ALL the lonely people. Where do they all belong?
You won’t hear that line in “The Disappearance of Eleanor Rigby: Them” (more on that title in a moment), a highly absorbing if unwieldy film starring Jessica Chastain and James McAvoy as a couple struggling to cope — apart and together — with tragedy.
In fact, you don’t hear any of that famous Beatles song. But it doesn’t matter, because you’ll probably be hearing it in your head. It’s also an apt 12-word summary of the broader life issues the movie addresses. We’re all alone, essentially, no matter how close we grow to others. We’re born alone, we die alone, and in between, we cope alone. No one can cope for us.
Not that “Eleanor,” written and directed by Ned Benson in his debut feature, is a total downer of a movie. It can’t be, with the luminous Chastain and the appealing McAvoy heading an almost ridiculously high-quality cast. “Eleanor” is about messiness, and risk — in life and in love. But it’s not all sad.
A word about the format, for those coming in cold: “Eleanor” was originally made as a pair of movies, “Her” and “Him,” each a full-length film from the point of view of one character, and made to be seen in either order.
Then the Weinstein Company decided to make “Them,” a more conventional approach, edited from the other two (which will both be released next month.) Some who saw the first versions at festivals have objected that much has been lost. But the rest of us need to judge “Them” on its own merits. And it’s an engrossing film.
Chastain plays Eleanor — yes, last name Rigby — an anthropology student who never finished her thesis. McAvoy plays Conor, a young bar owner. We meet them as they’re discovering the intoxication of first love. It is indeed intoxicating; Chastain and McAvoy have a lovely chemistry.

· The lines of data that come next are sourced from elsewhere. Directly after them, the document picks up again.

(** X5: on closes that all lie within [lo, hi], and for spans of at least
    one bar, MACD and Signal_Line have a finite value at every bar, from the
    first one on, and it lies within [lo - hi, hi - lo]: neither line
    exceeds the price range of the series. *)
Theorem macd_within_price_range short long signal data (close : Series) (lo hi : Q) :
  getitem data "close" = Ok close →
  (1 <= short)%Z → (1 <= long)%Z → (1 <= signal)%Z →
  (∀ i, i < length close → (Fin lo <= close !!! i)%num ∧ (close !!! i <= Fin hi)%num) →
  ∃ d, calculate_macd short long signal data = Ok d ∧
    ∀ i, i < length close →
      let macd := column d "MACD" !!! i in
      let signal_line := column d "Signal_Line" !!! i in
      finite macd ∧ finite signal_line
      ∧ (Fin (lo - hi) <= macd)%num ∧ (macd <= Fin (hi - lo))%num
      ∧ (Fin (lo - hi) <= signal_line)%num ∧ (signal_line <= Fin (hi - lo))%num.
Proof.
  intros Hc Hs Hl Hg Hclose.
  assert (Hall : Forall (λ x, (Fin lo <= x)%num ∧ (x <= Fin hi)%num) close).
  { apply Forall_lookup. intros i x Hx.
    rewrite <- (list_lookup_total_correct close i x Hx).
    apply Hclose. now apply lookup_lt_Some with x. }
  destruct (macd_between short long signal data close lo hi Hc Hs Hl Hg Hall)
    as (d & Hd & Lm & Ls & Fm & Fs).
  exists d. split; [exact Hd |]. intros i Hi. cbv zeta.
  destruct (Forall_at _ _ i Fm ltac:(lia)) as [Hm1 Hm2].
  destruct (Forall_at _ _ i Fs ltac:(lia)) as [Hs1 Hs2].
  destruct (between_Fin _ _ _ Hm1 Hm2) as (m & Em & _).
  destruct (between_Fin _ _ _ Hs1 Hs2) as (g & Eg & _).
  repeat split; try assumption; [rewrite Em | rewrite Eg]; reflexivity.
Qed.

Lemma macd_within_price_range_witness :
  ∃ d, calculate_macd 12 26 9 frame_bars = Ok d ∧
    ∀ i, i < length bars_close →
      let macd := column d "MACD" !!! i in
      let signal_line := column d "Signal_Line" !!! i in
      finite macd ∧ finite signal_line
      ∧ (Fin (1 - 7) <= macd)%num ∧ (macd <= Fin (7 - 1))%num
      ∧ (Fin (1 - 7) <= signal_line)%num ∧ (signal_line <= Fin (7 - 1))%num.
Proof.
  apply (macd_within_price_range 12 26 9 frame_bars bars_close 1 7);
    try reflexivity; try lia.
  intros i Hi. simpl in Hi.
  do 6 (destruct i as [|i]; [split; reflexivity |]). lia.
Defined.

(** X6: on a series whose closes are all equal, MACD and Signal_Line are
    zero at every bar (the two averages start at the first close and never
    leave it). *)
Theorem macd_of_flat_series short long signal data (close : Series) (c : Q) :
  getitem data "close" = Ok close →
  (1 <= short)%Z → (1 <= long)%Z → (1 <= signal)%Z →
  (∀ i, i < length close → (close !!! i == Fin c)%num) →
  ∃ d, calculate_macd short long signal data = Ok d ∧
    ∀ i, i < length close →
      (column d "MACD" !!! i == of_Z 0)%num
      ∧ (column d "Signal_Line" !!! i == of_Z 0)%num.
Proof.
  intros Hc Hs Hl Hg Hflat.
  assert (Hall : Forall (λ x, (Fin c <= x)%num ∧ (x <= Fin c)%num) close).
  { apply Forall_lookup. intros i x Hx.
    rewrite <- (list_lookup_total_correct close i x Hx).
    destruct (num_eq_Fin _ _ (Hflat i ltac:(now apply lookup_lt_Some with x)))
      as (q & -> & Hq).
    apply Fin_between; lra. }
  destruct (macd_between short long signal data close c c Hc Hs Hl Hg Hall)
    as (d & Hd & Lm & Ls & Fm & Fs).
  exists d. split; [exact Hd |]. intros i Hi.
  destruct (Forall_at _ _ i Fm ltac:(lia)) as [Hm1 Hm2].
  destruct (Forall_at _ _ i Fs ltac:(lia)) as [Hs1 Hs2].
  destruct (between_Fin _ _ _ Hm1 Hm2) as (m & -> & ? & ?).
  destruct (between_Fin _ _ _ Hs1 Hs2) as (g & -> & ? & ?).
  unfold num_eq. simpl. split; reflect_Q; unfold inject_Z; lra.
Qed.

Cut to an indeterminate time later. Eleanor is pale and troubled. We see her take a desperate act; we don’t know why.
The film then follows both Eleanor’s route to recovery (we’re being intentionally vague here), and Conor’s efforts to track her down. We learn that the two are married, and have suffered a grave setback.
Either Conor or Eleanor is onscreen at all times. Occasionally, they’re together. These scenes are what we wait for: They often crackle with conflicted emotion, and, in one case, deep, unforgettable heartbreak.

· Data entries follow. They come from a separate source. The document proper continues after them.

(** ** [setChosenColumnOpacity]

    The scene is given as the two [selectAll] calls see it: for every
    series group under the graphics context, the column rectangles that
    [RectName + columnGroupSelector] matches inside it.  A rectangle
    carries its bound data point, its inline fill opacity, and the target
    of the fill-opacity transition scheduled on it, if any. *)

Record Rect := {
  datum : MekkoChartColumnDataPoint;
  fill_opacity : option number;
  transition_to : option number
}.

(** [selection.filter(f).transition().style("fill-opacity", v)] schedules
    an animated change on the rectangles that pass [f];
    [selection.filter(f).style("fill-opacity", v)] writes the style at
    once. *)
Definition transition_style (f : MekkoChartColumnDataPoint -> bool) (v : number)
    (series : list (list Rect)) : list (list Rect) :=
  map (map (fun r =>
    if f r.(datum)
    then {| datum := r.(datum); fill_opacity := r.(fill_opacity);
            transition_to := Some v |}
    else r)) series.

Definition style (f : MekkoChartColumnDataPoint -> bool) (v : number)
    (series : list (list Rect)) : list (list Rect) :=
  map (map (fun r =>
    if f r.(datum)
    then {| datum := r.(datum); fill_opacity := Some v;
            transition_to := r.(transition_to) |}
    else r)) series.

Chastain’s Eleanor is nervous, flitty, on edge, but every so often her smile breaks the melancholy, and it boy, delivers. This movie only cements Chastain’s status as one of the most compelling actors of her generation. It’s hard to look away from her. And why would you?

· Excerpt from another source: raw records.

Example optionsOfRows_skips_null :
  optionsOfRows "users.state"
    [ Some {[ "users.state" := JsString "Texas" ]};
      Some {[ "users.state" := JsNull ]};
      None;
      Some {[ "users.city" := JsString "Austin" ]};
      Some {[ "users.state" := JsNumber "7" ]} ]
  = [ {| value := "Texas"; option_label := "Texas" |};
      {| value := "7"; option_label := "7" |} ].
Proof. vm_compute. reflexivity. Qed.

(** ** Reset and Update *)

(** C7.  The Reset handler leaves the staged map empty and the date
    range at [{type: "last", value: 7, unit: "days"}], whatever they
    were; the Reset button runs exactly that handler. *)
Theorem handleResetClick_resets (cfg : TabsConfig) (fuel : nat) (sdk : bool)
    (st : TabsState) :
  stagedFilters (handleResetClick st) = ∅ ∧
  dateRange (handleResetClick st) = RangeRelative "last" 7 "days" ∧
  dateFilterString (dateRange (handleResetClick st)) = "last 7 days" ∧
  fst <$> tabsStep cfg fuel sdk st ResetClicked = Some (handleResetClick st).
Proof. repeat split. Qed.

Example formatDate_pads :
  formatDate {| getFullYear := 2024; getMonth := 0; getDate := 5 |} = "2024/01/05".
Proof. vm_compute. reflexivity. Qed.

Example handleUpdateClick_range :
  activeFilters
    (handleUpdateClick TABS_CONFIG
       {| stagedFilters := {[ "Country" := ["USA"] ]};
          activeFilters := ∅; filterOptions := ∅;
          dateRange := RangeFromTo
                         {| getFullYear := 2024; getMonth := 0; getDate := 5 |}
                         {| getFullYear := 2024; getMonth := 11; getDate := 31 |};
          isLoading := false |})
  = {[ "Country" := ["USA"];
       "Created Date" := ["2024/01/05 to 2024/12/31"] ]}.
Proof. vm_compute. reflexivity. Qed.

(** C6, as the specification has it, fails: after mounting and the
    initial option fetches, the continuation of [fetchInitialOptions]
    sets the active map although Update was never clicked. *)
Lemma activeFilters_changed_without_update :
  let evs := [ Mounted;
               FetchSettled "Country" (QueryOk []);
               FetchSettled "State" (QueryOk []);
               FetchSettled "City" (QueryOk []);
               FetchSettled "Category" (QueryOk []);
               FetchSettled "Department" (QueryOk []);
               InitialOptionsFetched ] in
  (UpdateClicked ∉ evs) ∧
  ∃ st acts,
    tabsRun TABS_CONFIG 6 true initialTabs evs = Some (st, acts) ∧
    activeFilters st = {[ "Created Date" := ["last 7 days"] ]} ∧
    activeFilters st ≠ activeFilters initialTabs.
Proof.
  intros evs. split.
  - intros H. subst evs.
    repeat (apply elem_of_cons in H as [H|H]; [discriminate H|]).
    by apply elem_of_nil in H.
  - eexists _, _. split; [vm_compute; reflexivity|]. split; [reflexivity|].
    simpl. intros H.
    apply (f_equal (λ m : gmap string (list string), m !! "Created Date")) in H.
    vm_compute in H. discriminate H.
Qed.

(** C6, amended.  A transition changes the active map only if it is the
    Update handler, which stores the staged map extended with the
    formatted date range, or the continuation of the initial load, which
    stores the single entry of the default date range. *)
Theorem activeFilters_changes_only_on_commit (cfg : TabsConfig) (fuel : nat)
    (sdk : bool) (st st' : TabsState) (ev : TabsEvent) (acts : list Action) :
  tabsStep cfg fuel sdk st ev = Some (st', acts) →
  activeFilters st' ≠ activeFilters st →
  (ev = UpdateClicked ∧
   activeFilters st' =
     <[date_name (date_filter cfg) :=
         if bool_decide (dateFilterString (dateRange st) = "") then []
         else [dateFilterString (dateRange st)]]> (stagedFilters st)) ∨
  (ev = InitialOptionsFetched ∧
   activeFilters st' = {[ date_name (date_filter cfg) := ["last 7 days"] ]}).
Proof.
  intros Hstep Hne. destruct ev; simpl in Hstep.
  - by simplify_eq.
  - destruct (fetchFilterOptions_settled _ _ _ _). by simplify_eq.
  - right. by simplify_eq.
  - destruct (handleFilterChange _ _ _ _ _); simplify_eq/=; done.
  - destruct (handleButtonGroupChange _ _ _ _ _); simplify_eq/=; done.
  - by simplify_eq.
  - left. by simplify_eq.
  - by simplify_eq.
Qed.

Lemma activeFilters_changes_only_on_commit_witness :
  let st := withStaged initialTabs exampleStaged in
  let st' := handleUpdateClick TABS_CONFIG st in
  (UpdateClicked = UpdateClicked ∧
   activeFilters st' =
     <["Created Date" := ["last 7 days"]]> exampleStaged) ∨
  (UpdateClicked = InitialOptionsFetched ∧
   activeFilters st' = {[ "Created Date" := ["last 7 days"] ]}).
Proof.
  intros st st'.
  apply (activeFilters_changes_only_on_commit TABS_CONFIG 6 true st st'
           UpdateClicked []).
  - reflexivity.
  - intros H.
    apply (f_equal (λ m : gmap string (list string), m !! "Created Date")) in H.
    vm_compute in H. discriminate H.
Defined.

(** ** The cascading effect *)

Lemma objSet_elem {V} (k : string) (v : V) (obj : list (string * V))
    (k' : string) (v' : V) :
  (k', v') ∈ objSet k v obj ↔ (k' = k ∧ v' = v) ∨ (k' ≠ k ∧ (k', v') ∈ obj).
Proof.
  unfold objSet. case_bool_decide as Hk.
  - rewrite list_elem_of_fmap. split.
    + intros ([k0 v0] & Heq & Hin). simpl in Heq.
      case_bool_decide as Hk0; simplify_eq; [by left|by right].
    + intros [[-> ->]|[Hne Hin]].
      * apply list_elem_of_fmap in Hk as ([k0 v0] & Hk0 & Hin).
        simpl in Hk0. subst k0. exists (k, v0). simpl.
        by rewrite bool_decide_true.
      * exists (k', v'). simpl. by rewrite bool_decide_false.
  - rewrite elem_of_app, list_elem_of_singleton. split.
    + intros [Hin|Heq].
      * right. split; [|done]. intros ->. apply Hk.
        apply list_elem_of_fmap. by exists (k, v').
      * simplify_eq. by left.
    + intros [[-> ->]|[_ Hin]]; [by right|by left].
  Qed.

Lemma length_pos_nonempty {A} (l : list A) : (0 <? length l) = true ↔ l ≠ [].
Proof. destruct l; simpl; split; try done. Qed.

Section Cascade.
Variable cfg : TabsConfig.
Variable staged : gmap string (list string).

Lemma collectParents_fold (parents : list string)
    (acc : list (string * list string) * bool) :
  (∀ p vs, (p, vs) ∈ acc.1 → staged !! p = Some vs ∧ vs ≠ []) →
  (acc.2 = false → acc.1 = []) →
  let res := foldl (collectStep staged) acc parents in
  (∀ p vs, (p, vs) ∈ res.1 ↔ (p, vs) ∈ acc.1 ∨ selected staged parents p vs) ∧
  (res.2 = false → res.1 = []).
Proof.
  revert acc. induction parents as [|p0 parents IH]; intros acc Hcons Hflag.
  - simpl. split; [|done]. intros p vs. split; [by left|].
    intros [H|[H _]]; [done|by apply elem_of_nil in H].
  - cbn [foldl].
    assert (Hacc' : (∀ p vs, (p, vs) ∈ (collectStep staged acc p0).1 →
                             staged !! p = Some vs ∧ vs ≠ []) ∧
                    ((collectStep staged acc p0).2 = false → (collectStep staged acc p0).1 = []) ∧
                    ∀ p vs, (p, vs) ∈ (collectStep staged acc p0).1 ↔
                            (p, vs) ∈ acc.1 ∨
                            (p = p0 ∧ staged !! p = Some vs ∧ vs ≠ [])).
    { unfold collectStep. destruct (staged !! p0) as [vs0|] eqn:E0.
      - destruct (0 <? length vs0) eqn:El.
        + apply length_pos_nonempty in El. simpl. split; [|split].
          * intros p vs [[-> ->]|[_ H]]%objSet_elem; [done|by apply Hcons].
          * done.
          * intros p vs. rewrite objSet_elem. split.
            -- intros [[-> ->]|[Hne H]]; [by right|by left].
            -- intros [H|(-> & Hs & Hne)].
               ++ destruct (decide (p = p0)) as [->|Hne]; [|by right].
                  left. split; [done|]. apply Hcons in H as [H _]. congruence.
               ++ left. split; [done|congruence].
        + split; [done|split; [done|]]. intros p vs. split; [by left|].
          intros [H|(-> & Hs & Hne)]; [done|]. simplify_eq.
          apply length_pos_nonempty in Hne. congruence.
      - split; [done|split; [done|]]. intros p vs. split; [by left|].
        intros [H|(-> & Hs & Hne)]; [done|congruence]. }
    destruct Hacc' as (Hcons' & Hflag' & Hstep).
    destruct (IH _ Hcons' Hflag') as [Hres Hres2].
    split; [|done]. intros p vs. rewrite Hres, Hstep. unfold selected.
    rewrite elem_of_cons. split.
    + intros [[H|(-> & Hs & Hne)]|(Hp & Hs & Hne)].
      * by left.
      * right. split; [by left|done].
      * right. split; [by right|done].
    + intros [H|([->|Hp] & Hs & Hne)].
      * left. by left.
      * left. by right.
      * by right.
Qed.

Perhaps this enhances McAvoy’s performance, for Conor can’t look away from Eleanor, either. He’s possessed by love, but also frustrated and mystified by it. Kudos to the Scottish actor, first for his flawless American accent, and second for finding a way to so deftly command his own space onscreen, alongside a fiery presence like Chastain’s.
Benson’s script is solid, but the slam dunk here is the cast he’s assembled: Isabelle Huppert as Eleanor’s restless French mother, always with a glass of wine in her hand; William Hurt as Eleanor’s dad, empathetic and distant, too; the great Viola Davis as a no-nonsense professor who helps get Eleanor on her feet; an excellent Ciaran Hinds, as Conor’s wry father; Bill Hader, showing dramatic chops as Conor’s best friend, and the terrific theater actress Nina Arianda, as a flirtatious barmaid.
The cast alone is worth seeing the film, but Benson’s also given us a meaty relationship to ponder, and you could do worse than start with this version. If this is the Spark Notes, though, I’ll definitely be on line for the unabridged option.
I want to know where all these lonely people came from.